Excerpted data:

--- --- ---

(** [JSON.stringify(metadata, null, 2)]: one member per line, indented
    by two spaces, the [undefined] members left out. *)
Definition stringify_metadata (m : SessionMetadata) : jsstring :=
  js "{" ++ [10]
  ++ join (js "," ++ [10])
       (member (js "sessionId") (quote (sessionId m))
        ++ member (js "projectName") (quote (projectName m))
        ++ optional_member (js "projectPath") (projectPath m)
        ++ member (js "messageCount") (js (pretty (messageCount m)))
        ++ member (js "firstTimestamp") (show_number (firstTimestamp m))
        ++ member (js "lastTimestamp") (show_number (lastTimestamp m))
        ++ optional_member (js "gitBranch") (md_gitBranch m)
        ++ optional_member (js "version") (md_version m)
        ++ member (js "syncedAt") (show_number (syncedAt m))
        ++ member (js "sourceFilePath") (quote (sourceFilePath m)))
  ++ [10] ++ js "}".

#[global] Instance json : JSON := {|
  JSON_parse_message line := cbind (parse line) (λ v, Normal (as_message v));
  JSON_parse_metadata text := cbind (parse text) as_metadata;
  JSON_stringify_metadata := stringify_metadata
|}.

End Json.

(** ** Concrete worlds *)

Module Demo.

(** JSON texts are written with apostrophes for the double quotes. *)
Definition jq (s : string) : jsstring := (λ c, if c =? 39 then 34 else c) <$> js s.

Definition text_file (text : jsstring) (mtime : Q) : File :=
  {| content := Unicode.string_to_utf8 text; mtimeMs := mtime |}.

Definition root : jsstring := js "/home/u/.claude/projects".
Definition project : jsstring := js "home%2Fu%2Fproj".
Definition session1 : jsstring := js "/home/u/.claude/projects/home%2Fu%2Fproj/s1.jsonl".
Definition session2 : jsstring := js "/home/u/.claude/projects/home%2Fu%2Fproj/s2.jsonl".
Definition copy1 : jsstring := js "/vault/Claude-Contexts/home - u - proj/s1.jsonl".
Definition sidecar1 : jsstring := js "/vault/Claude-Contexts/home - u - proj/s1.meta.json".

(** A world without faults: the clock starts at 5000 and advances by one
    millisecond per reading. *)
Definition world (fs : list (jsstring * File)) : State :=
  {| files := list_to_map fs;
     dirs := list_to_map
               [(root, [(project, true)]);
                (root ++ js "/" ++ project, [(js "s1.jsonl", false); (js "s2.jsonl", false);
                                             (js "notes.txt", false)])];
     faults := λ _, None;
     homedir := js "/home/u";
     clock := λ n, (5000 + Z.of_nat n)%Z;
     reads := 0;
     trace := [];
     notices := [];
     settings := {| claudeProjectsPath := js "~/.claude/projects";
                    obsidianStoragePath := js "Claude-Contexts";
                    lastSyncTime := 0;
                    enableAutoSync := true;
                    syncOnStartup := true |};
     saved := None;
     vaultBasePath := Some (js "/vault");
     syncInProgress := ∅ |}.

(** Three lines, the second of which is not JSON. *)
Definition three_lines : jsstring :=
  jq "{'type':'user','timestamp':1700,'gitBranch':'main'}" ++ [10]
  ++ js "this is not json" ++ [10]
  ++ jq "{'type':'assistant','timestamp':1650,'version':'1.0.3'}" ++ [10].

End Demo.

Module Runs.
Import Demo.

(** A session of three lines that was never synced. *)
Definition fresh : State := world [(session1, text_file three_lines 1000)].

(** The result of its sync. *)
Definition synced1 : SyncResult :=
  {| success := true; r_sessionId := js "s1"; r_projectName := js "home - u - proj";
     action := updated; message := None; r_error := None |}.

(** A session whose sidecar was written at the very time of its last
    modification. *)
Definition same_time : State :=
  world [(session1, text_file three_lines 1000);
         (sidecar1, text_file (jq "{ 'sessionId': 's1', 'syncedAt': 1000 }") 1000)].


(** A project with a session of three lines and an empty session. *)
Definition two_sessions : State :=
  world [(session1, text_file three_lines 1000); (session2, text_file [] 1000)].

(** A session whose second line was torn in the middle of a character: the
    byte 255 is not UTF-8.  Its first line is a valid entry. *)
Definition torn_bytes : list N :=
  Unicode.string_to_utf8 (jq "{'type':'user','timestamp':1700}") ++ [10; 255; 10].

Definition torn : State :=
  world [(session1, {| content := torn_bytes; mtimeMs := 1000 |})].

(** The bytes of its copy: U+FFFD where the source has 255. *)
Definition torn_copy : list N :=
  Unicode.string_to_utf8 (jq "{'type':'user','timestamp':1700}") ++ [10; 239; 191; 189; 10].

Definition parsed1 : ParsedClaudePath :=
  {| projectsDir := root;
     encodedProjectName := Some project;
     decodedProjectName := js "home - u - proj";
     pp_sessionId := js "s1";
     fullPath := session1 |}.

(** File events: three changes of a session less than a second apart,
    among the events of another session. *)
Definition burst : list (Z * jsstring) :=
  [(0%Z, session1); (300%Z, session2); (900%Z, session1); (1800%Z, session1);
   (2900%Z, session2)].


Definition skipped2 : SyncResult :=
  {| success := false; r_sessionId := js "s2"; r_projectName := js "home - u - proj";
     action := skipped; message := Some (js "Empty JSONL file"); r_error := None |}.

--- --- ---

Please give an exact restatement of only the lines from the beginning of the material above to the line with "(show_number (lastTimestamp m))", inclusive.

(** [JSON.stringify(metadata, null, 2)]: one member per line, indented
    by two spaces, the [undefined] members left out. *)
Definition stringify_metadata (m : SessionMetadata) : jsstring :=
  js "{" ++ [10]
  ++ join (js "," ++ [10])
       (member (js "sessionId") (quote (sessionId m))
        ++ member (js "projectName") (quote (projectName m))
        ++ optional_member (js "projectPath") (projectPath m)
        ++ member (js "messageCount") (js (pretty (messageCount m)))
        ++ member (js "firstTimestamp") (show_number (firstTimestamp m))
        ++ member (js "lastTimestamp") (show_number (lastTimestamp m))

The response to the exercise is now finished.